28-letnia Polka w 1/8 finału była lepsza w obu przejazdach od młodszej od niej o dwa lata Szwajcarki Andrei Ellenberger natomiast w kolejnej fazie rywalizacji uległa Norweżce Thei Louise Stjernesund, która także dwa razy pokonała trasę slalomu szybciej od niej.
Polka poprawiła lokatę w tej konkurencji, bowiem w poprzednich mistrzostwach świata była ósma.
W rywalizacji o złoty medal Norweżka Tviberg pokonała Szwajcarkę Sarę Holdener. Brązowy krążek przypadł Thei Louise Stjernesund, która miała najlepszy czas w kwalifikacjach.

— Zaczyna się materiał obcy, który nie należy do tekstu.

(** * Sentiment dashboard (app.py): shallow embedding and verified properties

    The program is a Streamlit script.  One run of the script reacts to one
    user interaction: it may reload the dataset, classify the SUMMARY column
    with the VADER analyzer, and then renders the (filtered) table and the
    bar chart of sentiment counts.

    The embedding follows the script top to bottom:
    - Python values held by a DataFrame cell ([pyval]), floats being binary64
      values in the representation of [SpecFloat];
    - exceptions and [try]/[except] as a result type threaded through a state
      monad over the [world] (session state, rendered elements, the
      [st.cache_data] store, and the trace of analyzer invocations);
    - a DataFrame as an ordered association list of named columns;
    - the three external collaborators the script calls (the analyzer, the
      file system and the CSV parser) as section variables. *)

From Stdlib Require Import ZArith Bool List Permutation Sorted.
From Stdlib Require Import Floats.SpecFloat.
From stdpp Require Import base option list sorting strings gmap.

(** ** Python values *)

(** A cell of a DataFrame read by [pd.read_csv], and so an argument of
    [get_sentiment]: a string, a float (missing cells are the float NaN), or
    [None]. *)
Inductive pyval : Type :=
  | PNone
  | PStr (s : string)
  | PFloat (f : spec_float).

#[global] Instance spec_float_eq_dec : EqDecision spec_float.
Proof. solve_decision. Defined.

#[global] Instance pyval_eq_dec : EqDecision pyval.
Proof. solve_decision. Defined.

Definition NaN : pyval := PFloat S754_nan.

(** [bool(x)]: [None], the empty string and the two float zeros are falsy;
    NaN is truthy. *)
Definition py_bool (x : pyval) : bool :=
  match x with
  | PNone => false
  | PStr s => negb (String.eqb s "")
  | PFloat (S754_zero _) => false
  | PFloat _ => true
  end.

(** [not x] *)
Definition py_not (x : pyval) : bool := negb (py_bool x).

(** [pd.isna(x)] on a scalar. *)
Definition pd_isna (x : pyval) : bool :=
  match x with
  | PNone => true
  | PFloat S754_nan => true
  | _ => false
  end.

(** [a >= b] and [a <= b] on floats; both are [False] when a NaN is
    involved. *)
Definition float_ge (a b : spec_float) : bool := SFleb b a.
Definition float_le (a b : spec_float) : bool := SFleb a b.
Definition float_lt (a b : spec_float) : bool := SFltb a b.

(** The literal [0.05]: the binary64 value 0x1.999999999999ap-5. *)
Definition f_0_05 : spec_float := S754_finite false 7205759403792794 (-57).
(** The expression [-0.05]. *)
Definition f_neg_0_05 : spec_float := SFopp f_0_05.
(** The float [0.0]. *)
Definition f_0 : spec_float := S754_zero false.

(** ** Exceptions *)

(** The exceptions of the script, all of them subclasses of [Exception]:
    [FileNotFoundError] is told apart by the loader, [KeyError] is what a
    failed dict or column lookup raises, [OtherError] stands for any other
    class (with the class name kept for the message). *)
Inductive exn : Type :=
  | FileNotFoundError (msg : string)
  | KeyError (key : string)
  | OtherError (cls msg : string).

(** [str(e)], as interpolated by the f-strings of the handlers. *)
Definition exn_str (e : exn) : string :=
  match e with
  | FileNotFoundError msg => msg
  | KeyError key => "'" +:+ key +:+ "'"
  | OtherError _ msg => msg
  end.

Inductive result (A : Type) : Type :=
  | Ret (a : A)
  | Raise (e : exn).
Arguments Ret {A} a.
Arguments Raise {A} e.

#[global] Instance result_bind : MBind result := fun A B k r =>
  match r with
  | Ret a => k a
  | Raise e => Raise e
  end.

(** ** DataFrames *)

(** Columns in their order, each with its cells.  In a frame built by
    [pd.read_csv] all columns have the same length. *)
Definition DataFrame : Type := list (string * list pyval).

Definition df_columns (df : DataFrame) : list string := map fst df.

Fixpoint df_lookup (c : string) (df : DataFrame) : option (list pyval) :=
  match df with
  | [] => None
  | (c', cells) :: df' => if String.eqb c' c then Some cells else df_lookup c df'
  end.

(** [df[c]] *)
Definition df_getitem (df : DataFrame) (c : string) : result (list pyval) :=
  match df_lookup c df with
  | Some cells => Ret cells
  | None => Raise (KeyError c)
  end.

(** [c in df.columns] *)
Definition df_has_column (c : string) (df : DataFrame) : bool :=
  match df_lookup c df with Some _ => true | None => false end.
(* ===== verification/Words.v ===== *)
(** Machine integers.

    A [uN] is a [Z] in [0, 2^N) and an [iN] a [Z] in [-2^(N-1), 2^(N-1)).
    [wrap] is the truncating cast to an unsigned width, [signed] the
    reinterpretation at a signed width; the wrapping arithmetic of the source is
    the integer operation followed by the cast.  The bit-counting, rotation and
    byte-order methods of Rust's integer types are defined here too. *)
From S2P Require Import Prelude.

Definition wrap (w z : Z) : Z := z mod 2 ^ w.
Definition signed (w z : Z) : Z :=
  let m := wrap w z in if m <? 2 ^ (w - 1) then m else m - 2 ^ w.

Definition as_u8 : Z -> Z := wrap 8.
Definition as_u16 : Z -> Z := wrap 16.
Definition as_u32 : Z -> Z := wrap 32.
Definition as_u64 : Z -> Z := wrap 64.
Definition as_u128 : Z -> Z := wrap 128.
Definition as_i8 : Z -> Z := signed 8.
Definition as_i16 : Z -> Z := signed 16.
Definition as_i32 : Z -> Z := signed 32.
Definition as_i64 : Z -> Z := signed 64.
Definition as_i128 : Z -> Z := signed 128.

Definition U64_MAX : Z := 2 ^ 64 - 1.
Definition I64_MIN : Z := - 2 ^ 63.
Definition I32_MIN : Z := - 2 ^ 31.

Definition is_word (w z : Z) : Prop := 0 <= z < 2 ^ w.
Abbreviation is_u8 := (is_word 8).
Abbreviation is_u16 := (is_word 16).
Abbreviation is_u32 := (is_word 32).
Abbreviation is_u64 := (is_word 64).

Definition wrapping_add64 (a b : Z) : Z := as_u64 (a + b).
Definition wrapping_sub64 (a b : Z) : Z := as_u64 (a - b).
Definition wrapping_mul64 (a b : Z) : Z := as_u64 (a * b).
Definition wrapping_add32 (a b : Z) : Z := as_u32 (a + b).
Definition wrapping_sub32 (a b : Z) : Z := as_u32 (a - b).
Definition wrapping_mul32 (a b : Z) : Z := as_u32 (a * b).
Definition shl64 (a n : Z) : Z := as_u64 (Z.shiftl a n).
Definition shl32 (a n : Z) : Z := as_u32 (Z.shiftl a n).
Definition not64 (a : Z) : Z := as_u64 (Z.lnot a).
Definition not32 (a : Z) : Z := as_u32 (Z.lnot a).
Definition b2u (b : bool) : Z := if b then 1 else 0.

(** ** Bit counting, rotation, byte order *)

Definition leading_zeros (w x : Z) : Z := if x =? 0 then w else w - 1 - Z.log2 x.

Fixpoint pos_ctz (p : positive) : Z :=
  match p with xO q => 1 + pos_ctz q | _ => 0 end.
Definition trailing_zeros (w x : Z) : Z :=
  match x with Zpos p => pos_ctz p | _ => w end.

Fixpoint pos_ones (p : positive) : Z :=
  match p with xO q => pos_ones q | xI q => 1 + pos_ones q | xH => 1 end.
Definition count_ones (x : Z) : Z :=
  match x with Zpos p => pos_ones p | _ => 0 end.

Definition rotate_left (w x n : Z) : Z :=
  wrap w (Z.lor (Z.shiftl x n) (Z.shiftr x (w - n))).
Definition rotate_right (w x n : Z) : Z :=
  wrap w (Z.lor (Z.shiftr x n) (Z.shiftl x (w - n))).

Fixpoint to_le_bytes (n : nat) (x : Z) : list Z :=
  match n with
  | O => []
  | S n => as_u8 x :: to_le_bytes n (Z.shiftr x 8)
  end.

Fixpoint from_le_bytes (l : list Z) : Z :=
  match l with
  | [] => 0
  | b :: l => b + Z.shiftl (from_le_bytes l) 8
  end.

(** [to_be_bytes] and [from_be_bytes] *)
Definition to_be_bytes (n : nat) (x : Z) : list Z := rev (to_le_bytes n x).
Definition from_be_bytes (l : list Z) : Z := from_le_bytes (rev l).

Definition swap_bytes (x : Z) : Z := from_le_bytes (rev (to_le_bytes 8 x)).

(** ** Ranges *)

Lemma wrap_range w z : 0 <= w → is_word w (wrap w z).
Proof. intros. apply Z.mod_pos_bound. lia. Qed.

Lemma wrap_id w z : is_word w z → wrap w z = z.
Proof. apply Z.mod_small. Qed.

Lemma wrap_wrap w z : wrap w (wrap w z) = wrap w z.
Proof. unfold wrap. by rewrite Zmod_mod. Qed.

Lemma wrap_wrap_le v w z : 0 <= v <= w → wrap v (wrap w z) = wrap v z.
Proof.
  intros. unfold wrap. apply Z.mod_mod_divide.
  exists (2 ^ (w - v)). rewrite <- Z.pow_add_r by lia. f_equal. lia.
Qed.

Lemma wrap_add_l w a b : wrap w (wrap w a + b) = wrap w (a + b).
Proof. unfold wrap. by rewrite Zplus_mod_idemp_l. Qed.

Lemma wrap_add_r w a b : wrap w (a + wrap w b) = wrap w (a + b).
Proof. unfold wrap. by rewrite Zplus_mod_idemp_r. Qed.

Lemma wrap_sub w a b : wrap w (wrap w a - wrap w b) = wrap w (a - b).
Proof. unfold wrap. by rewrite <- Zminus_mod. Qed.

Lemma wrap_mul w a b : wrap w (wrap w a * wrap w b) = wrap w (a * b).
Proof. unfold wrap. by rewrite <- Zmult_mod. Qed.

Lemma pow2_half w : 0 < w → 2 ^ w = 2 * 2 ^ (w - 1).
Proof. intros. rewrite <- Z.pow_succ_r by lia. f_equal. lia. Qed.

Lemma signed_range w z : 0 < w → - 2 ^ (w - 1) <= signed w z < 2 ^ (w - 1).
Proof.
  intros Hw. pose proof (wrap_range w z ltac:(lia)) as R. unfold is_word in R.
  pose proof (pow2_half w Hw). unfold signed. case_if; bools; lia.
Qed.

Lemma wrap_signed w z : 0 <= w → wrap w (signed w z) = wrap w z.
Proof.
  intros. unfold signed. case_if; [apply wrap_wrap|].
  unfold wrap. rewrite <- (Z_mod_plus_full _ 1 (2 ^ w)). rewrite Z.mul_1_l, Z.sub_add.
  by rewrite Zmod_mod.
Qed.

Lemma signed_wrap w z : signed w (wrap w z) = signed w z.
Proof. unfold signed. by rewrite wrap_wrap. Qed.

Lemma signed_id w z : 0 < w → - 2 ^ (w - 1) <= z < 2 ^ (w - 1) → signed w z = z.
Proof.
  intros Hw Hz. pose proof (pow2_half w Hw). unfold signed.
  destruct (Z.neg_nonneg_cases z) as [Hneg|Hpos].
  - assert (wrap w z = z + 2 ^ w) as ->.
    { unfold wrap. rewrite <- (Z_mod_plus_full z 1). rewrite Z.mul_1_l.
      apply Z.mod_small. lia. }
    case_if; bools; lia.
  - rewrite wrap_id by (unfold is_word; lia). case_if; bools; lia.
Qed.

Lemma is_word_mono v w z : 0 <= v <= w → is_word v z → is_word w z.
Proof. unfold is_word. intros. pose proof (Z.pow_le_mono_r 2 v w). lia. Qed.

(** ** Bitwise operations stay in range *)

Lemma testbit_high w z i : is_word w z → 0 <= w <= i → Z.testbit z i = false.
Proof.
  intros Hz Hi. rewrite <- (wrap_id w z Hz). unfold wrap. by apply Z.mod_pow2_bits_high.
Qed.

Lemma is_word_bits w z :
  0 <= w → 0 <= z → (∀ i, w <= i → Z.testbit z i = false) → is_word w z.
Proof.
  intros Hw Hz Hb. split; [done|].
  destruct (decide (z = 0)) as [->|]; [lia|].
  apply Z.log2_lt_pow2; [lia|].
  destruct (Z.lt_ge_cases (Z.log2 z) w) as [|Hge]; [done|].
  specialize (Hb _ Hge). rewrite Z.bit_log2 in Hb by lia. done.
Qed.

Lemma land_word w a b : 0 <= w → is_word w a → is_word w b → is_word w (Z.land a b).
Proof.
  intros Hw Ha Hb. apply is_word_bits; [done| |].
  - apply Z.land_nonneg. left. apply Ha.
  - intros i Hi. rewrite Z.land_spec, (testbit_high w a) by (done || lia). done.
Qed.

Lemma land_word_l w a b : 0 <= w → 0 <= b → is_word w a → is_word w (Z.land a b).
Proof.
  intros Hw Hb Ha. apply is_word_bits; [done| |].
  - apply Z.land_nonneg. left. apply Ha.
  - intros i Hi. rewrite Z.land_spec, (testbit_high w a) by (done || lia). done.
Qed.

Lemma land_word_r w a b : 0 <= w → is_word w b → is_word w (Z.land a b).
Proof.
  intros Hw Hb. apply is_word_bits; [done| |].
  - apply Z.land_nonneg. right. apply Hb.
  - intros i Hi. rewrite Z.land_spec, (testbit_high w b) by (done || lia).
    apply andb_false_r.
Qed.

Lemma lor_word w a b : 0 <= w → is_word w a → is_word w b → is_word w (Z.lor a b).
Proof.
  intros Hw Ha Hb. apply is_word_bits; [done| |].
  - apply Z.lor_nonneg. split; [apply Ha | apply Hb].
  - intros i Hi. rewrite Z.lor_spec, (testbit_high w a), (testbit_high w b) by (done || lia).
    done.
Qed.

Lemma lxor_word w a b : 0 <= w → is_word w a → is_word w b → is_word w (Z.lxor a b).
Proof.
  intros Hw Ha Hb. apply is_word_bits; [done| |].
  - apply Z.lxor_nonneg. unfold is_word in *. lia.
  - intros i Hi. rewrite Z.lxor_spec, (testbit_high w a), (testbit_high w b) by (done || lia).
    done.
Qed.

Lemma shiftr_word w a n : 0 <= n → is_word w a → is_word w (Z.shiftr a n).
Proof.
  intros Hn [Ha Hb]. split.
  - by apply Z.shiftr_nonneg.
  - rewrite Z.shiftr_div_pow2 by done. apply Z.le_lt_trans with a; [|done].
    apply Z.div_le_upper_bound; [lia|]. nia.
Qed.

Lemma shiftr_word_sub w a n :
  0 <= n <= w → is_word w a → is_word (w - n) (Z.shiftr a n).
Proof.
  intros Hn [Ha Hb]. split; [by apply Z.shiftr_nonneg|].
  rewrite Z.shiftr_div_pow2 by lia. apply Z.div_lt_upper_bound; [lia|].
  rewrite <- Z.pow_add_r by lia. by replace (n + (w - n)) with w by lia.
Qed.

Lemma not64_word a : is_u64 (not64 a).
Proof. apply wrap_range. lia. Qed.

Lemma b2u_word b : is_u64 (b2u b).
Proof. by destruct b. Qed.

#[export] Hint Resolve not64_word b2u_word land_word lor_word lxor_word shiftr_word : vpod.
#[export] Hint Extern 1 (is_word _ (wrap _ _)) => apply wrap_range; lia : vpod.
#[export] Hint Extern 1 (is_word _ (as_u64 _)) => apply wrap_range; lia : vpod.
#[export] Hint Extern 5 (0 <= _) => lia : vpod.

(** ** Testing bits of casts *)


Lemma wrap_testbit w z i :
  0 <= w → 0 <= i → Z.testbit (wrap w z) i = (i <? w) && Z.testbit z i.
Proof.
  intros Hw Hi. unfold wrap. destruct (Z.ltb_spec i w).
  - by rewrite Z.mod_pow2_bits_low by done.
  - by rewrite Z.mod_pow2_bits_high by lia.
Qed.

Lemma not64_testbit a i : 0 <= i < 64 → Z.testbit (not64 a) i = negb (Z.testbit a i).
Proof.
  intros Hi. unfold not64, as_u64. rewrite wrap_testbit, Z.lnot_spec by lia.
  by replace (i <? 64) with true by (symmetry; apply Z.ltb_lt; lia).
Qed.

(** ** Little-endian bytes *)

Lemma length_to_le_bytes n x : length (to_le_bytes n x) = n.
Proof. revert x. induction n; cbn; auto. Qed.

Lemma to_le_bytes_bytes n x : Forall is_u8 (to_le_bytes n x).
Proof.
  revert x. induction n; cbn; constructor; auto. apply wrap_range. lia.
Qed.

Lemma from_to_le_bytes n x : from_le_bytes (to_le_bytes n x) = wrap (8 * Z.of_nat n) x.
Proof.
  revert x. induction n as [|n IH]; intros x; cbn [to_le_bytes from_le_bytes].
  - unfold wrap. by rewrite Z.mod_1_r.
  - rewrite IH, Z.shiftl_mul_pow2 by lia. unfold as_u8, wrap.
    rewrite Z.shiftr_div_pow2 by lia.
    replace (8 * Z.of_nat (S n)) with (8 + 8 * Z.of_nat n) by lia.
    rewrite Z.pow_add_r by lia.
    rewrite (Z.mul_comm (_ mod _)). symmetry. apply Z.rem_mul_r; lia.
Qed.

Lemma length_be n x : length (to_be_bytes n x) = n.
Proof. unfold to_be_bytes. by rewrite length_rev, length_to_le_bytes. Qed.

Lemma be_u8 n x : Forall is_u8 (to_be_bytes n x).
Proof. unfold to_be_bytes. apply List.Forall_rev, to_le_bytes_bytes. Qed.

Lemma from_to_be_bytes n x : from_be_bytes (to_be_bytes n x) = wrap (8 * Z.of_nat n) x.
Proof. unfold from_be_bytes, to_be_bytes. by rewrite rev_involutive, from_to_le_bytes. Qed.

Lemma from_le_bytes_range l :
  Forall is_u8 l → is_word (8 * Z.of_nat (length l)) (from_le_bytes l).
Proof.
  induction 1 as [|b l Hb Hl IH]; cbn [from_le_bytes length]; [done|].
  rewrite Z.shiftl_mul_pow2 by lia.
  replace (8 * Z.of_nat (S (length l))) with (8 + 8 * Z.of_nat (length l)) by lia.
  unfold is_word in *. rewrite Z.pow_add_r by lia. nia.
Qed.

Lemma to_from_le_bytes l :
  Forall is_u8 l → to_le_bytes (length l) (from_le_bytes l) = l.
Proof.
  induction 1 as [|b l Hb Hl IH]; cbn [from_le_bytes length to_le_bytes]; [done|].
  rewrite Z.shiftl_mul_pow2 by lia. f_equal.
  - unfold as_u8, wrap. rewrite Z_mod_plus_full. by apply Z.mod_small.
  - rewrite Z.shiftr_div_pow2, Z.div_add by lia. by rewrite Z.div_small.
Qed.

Lemma from_le_bytes_zeros bs n : from_le_bytes (bs ++ replicate n 0) = from_le_bytes bs.
Proof.
  induction bs as [|b bs IH]; cbn [app from_le_bytes].
  - induction n as [|n IH]; cbn; [done|]. by rewrite IH.
  - by rewrite IH.
Qed.

(** ** Bits of masks *)

Lemma not64_bits a i : 0 <= i → Z.testbit (not64 a) i = (i <? 64) && negb (Z.testbit a i).
Proof.
  intros Hi. destruct (Z.ltb_spec i 64); cbn [andb].
  - apply not64_testbit. lia.
  - apply (testbit_high 64); [apply not64_word | lia].
Qed.

Lemma not32_word a : is_u32 (not32 a).
Proof. apply wrap_range. lia. Qed.

Lemma not32_bits a i : 0 <= i → Z.testbit (not32 a) i = (i <? 32) && negb (Z.testbit a i).
Proof. intros Hi. unfold not32, as_u32. by rewrite wrap_testbit, Z.lnot_spec by lia. Qed.

Lemma testbit_one n i : 0 <= n → Z.testbit (Z.shiftl 1 n) i = (i =? n).
Proof.
  intros Hn. rewrite Z.shiftl_1_l, Z.eqb_sym. apply Z.pow2_bits_eqb. lia.
Qed.

(** A two-bit field. *)
Lemma testbit_three n i : 0 <= n → Z.testbit (Z.shiftl 3 n) i = (i =? n) || (i =? n + 1).
Proof.
  intros Hn. change 3 with (Z.lor 1 (Z.shiftl 1 1)).
  rewrite Z.shiftl_lor, Z.shiftl_shiftl, Z.lor_spec, !testbit_one by lia.
  by replace (1 + n) with (n + 1) by lia.
Qed.

Lemma shl64_bits a n i :
  0 <= n → 0 <= i → Z.testbit (shl64 a n) i = (i <? 64) && Z.testbit a (i - n).
Proof.
  intros Hn Hi. unfold shl64, as_u64. rewrite wrap_testbit by lia.
  by rewrite Z.shiftl_spec by lia.
Qed.

Lemma land_bit_test v n : 0 <= n → negb (Z.land v (Z.shiftl 1 n) =? 0) = Z.testbit v n.
Proof.
  intros Hn. destruct (Z.eqb_spec (Z.land v (Z.shiftl 1 n)) 0) as [E|E]; cbn [negb]; symmetry.
  - assert (H := f_equal (fun z => Z.testbit z n) E). cbn beta in H.
    rewrite Z.land_spec, testbit_one, Z.eqb_refl, andb_true_r, Z.bits_0 in H by lia. done.
  - destruct (Z.testbit v n) eqn:T; [done|]. destruct E.
    apply Z.bits_inj'. intros i Hi. rewrite Z.land_spec, testbit_one, Z.bits_0 by lia.
    destruct (Z.eqb_spec i n) as [->|]; [by rewrite T | apply andb_false_r].
Qed.

(** Updating the bits of [mask] in [old]. *)
Lemma masked_bits old v mask i :
  0 <= i < 64 →
  Z.testbit (Z.lor (Z.land old (not64 mask)) (Z.land v mask)) i
  = if Z.testbit mask i then Z.testbit v i else Z.testbit old i.
Proof.
  intros Hi. rewrite Z.lor_spec, !Z.land_spec, not64_testbit by done.
  by destruct (Z.testbit mask i), (Z.testbit v i), (Z.testbit old i).
Qed.

(** Two words that agree on all 64 bits are equal. *)
Lemma word_bits_inj w a b :
  0 <= w → is_word w a → is_word w b →
  (∀ i, 0 <= i < w → Z.testbit a i = Z.testbit b i) → a = b.
Proof.
  intros Hw Ha Hb H. apply Z.bits_inj'. intros i Hi. destruct (Z.lt_ge_cases i w).
  - apply H. lia.
  - by rewrite (testbit_high w a), (testbit_high w b) by (done || lia).
Qed.

Create Rewrite HintDb bits.
#[export] Hint Rewrite Z.lor_spec Z.land_spec Z.lxor_spec : bits.
#[export] Hint Rewrite not64_testbit testbit_one testbit_three shl64_bits using lia : bits.

(** ** Evenness, of instruction addresses and jump offsets *)

Definition even (z : Z) : Prop := Z.testbit z 0 = false.

Lemma even_mod z : even z ↔ z mod 2 = 0.
Proof. unfold even. rewrite Z.bit0_odd, Zmod_odd. by destruct (Z.odd z). Qed.

Lemma even_clear v : even (Z.land v (not64 1)).
Proof. unfold even. rewrite Z.land_spec, not64_testbit by lia. apply andb_false_r. Qed.

Lemma even_wrap w z : 0 < w → even (wrap w z) ↔ even z.
Proof.
  intros Hw. unfold even. rewrite wrap_testbit by lia.
  by replace (0 <? w) with true by (symmetry; lia).
Qed.

Lemma even_add a b : even a → even b → even (a + b).
Proof. rewrite !even_mod. intros Ha Hb. by rewrite Zplus_mod, Ha, Hb. Qed.

Lemma wrapping_add64_even a b : even a → even b → even (wrapping_add64 a b).
Proof. intros. apply even_wrap; [lia|]. by apply even_add. Qed.

Lemma wrapping_add64_word a b : is_u64 (wrapping_add64 a b).
Proof. apply wrap_range. lia. Qed.

#[export] Hint Resolve even_clear wrapping_add64_even wrapping_add64_word : vpod.

(** Being bytes, by evaluation. *)
Lemma const_bytes l : forallb (fun x => (0 <=? x) && (x <? 256)) l = true → Forall is_u8 l.
Proof.
  intros Hl. apply list.Forall_forall. intros x Hx. apply list_elem_of_In in Hx. rewrite forallb_forall in Hl.
  specialize (Hl x Hx). bools. unfold is_word. lia.
Qed.
(* ===== verification/SyscallEntry.v ===== *)
(** The decoded system calls the CPU reports to its bus: the data types of
    [riscv-core/src/syscall_trace.rs].  A Rust [String] is its UTF-8 bytes. *)
From S2P Require Import Prelude.

Inductive GuestString : Type :=
| GuestValue (s : list Z)
| GuestTruncated (s : list Z)
| GuestUnreadable.

Inductive SocketAddr : Type :=
| SocketV4 (octets : list Z) (port : Z)
| SocketV6 (octets : list Z) (port : Z).

Inductive SyscallKind : Type :=
| SkExec (directory_fd : Z) (path : GuestString) (argv : list (list Z)) (argv_truncated : bool)
| SkExit (code : Z)
| SkClone (thread : bool)
| SkIdentity (group : bool)
| SkRingUse
| SkOpen (directory_fd : Z) (path : GuestString)
    (write read_write create truncate close_on_exec : bool)
| SkRename (from_directory_fd : Z) (from : GuestString) (to_directory_fd : Z) (to : GuestString)
| SkUnlink (directory_fd : Z) (path : GuestString) (directory : bool)
| SkMkdir (directory_fd : Z) (path : GuestString)
| SkTruncate (path : GuestString) (size : Z)
| SkTruncateDescriptor (fd size : Z)
| SkChangeDirectory (path : GuestString)
| SkChangeDirectoryDescriptor (fd : Z)
| SkDuplicate (fd : Z) (close_on_exec : bool)
| SkDuplicateTo (from_fd to_fd : Z) (close_on_exec : bool)
| SkClose (fd : Z)
| SkCloseRange (first last : Z)
| SkSocket (domain socket_type : Z)
| SkConnect (fd : Z) (address : option SocketAddr)
| SkBind (fd : Z) (address : option SocketAddr)
| SkListen (fd : Z).

Record SyscallEntry := mkSyscallEntry {
  entry_task : Z;
  entry_number : Z;
  entry_pc : Z;
  entry_kind : SyscallKind
}.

Norweżka rywalizowała o brąz z reprezentantką gospodarzy, Marie Lamure, która startowała na "własnych śmieciach". Francuska była blisko zdobycia medalu, ale w drugim przejeździe wypięło się wiązanie i wypadła z trasy.
Broniąca tytułu sprzed dwóch lat Włoszka Marta Bassino musiała tym razem zadowolić się dopiero jedenastą lokatą.
Zawody rozegrano przy bezwietrznej pogodzie, przy temperaturze 3 st. Celsjusza. Uczestnicy startowali na wysokości 1555 m nad poziomem morza, aby po pokonaniu 19 bramek osiągnąć metę leżąca 120 metrów niżej.
Środa była niezwykle udana dla alpejczyków Norwegii, którzy wywalczyli trzy medale, jeden złoty oraz dwa brązowe.
Radość zapanowała także w ekipie Niemiec, bowiem 28-letni Alexander Schmid wywalczył pierwszy złoty krążek dla alpejczyków tego kraju od dziesięciu lat w konkurencji indywidualnej. W austriackim Schladming w 2013 roku mistrzynią globu w kombinacji została Maria Hoefl-Riesch.
Schmid był także współautorem brązowego medalu drużyny Niemiec w MŚ 2021 w Cortinie d'Ampezzo oraz srebra w igrzyskach olimpijskich w Pekinie rok później.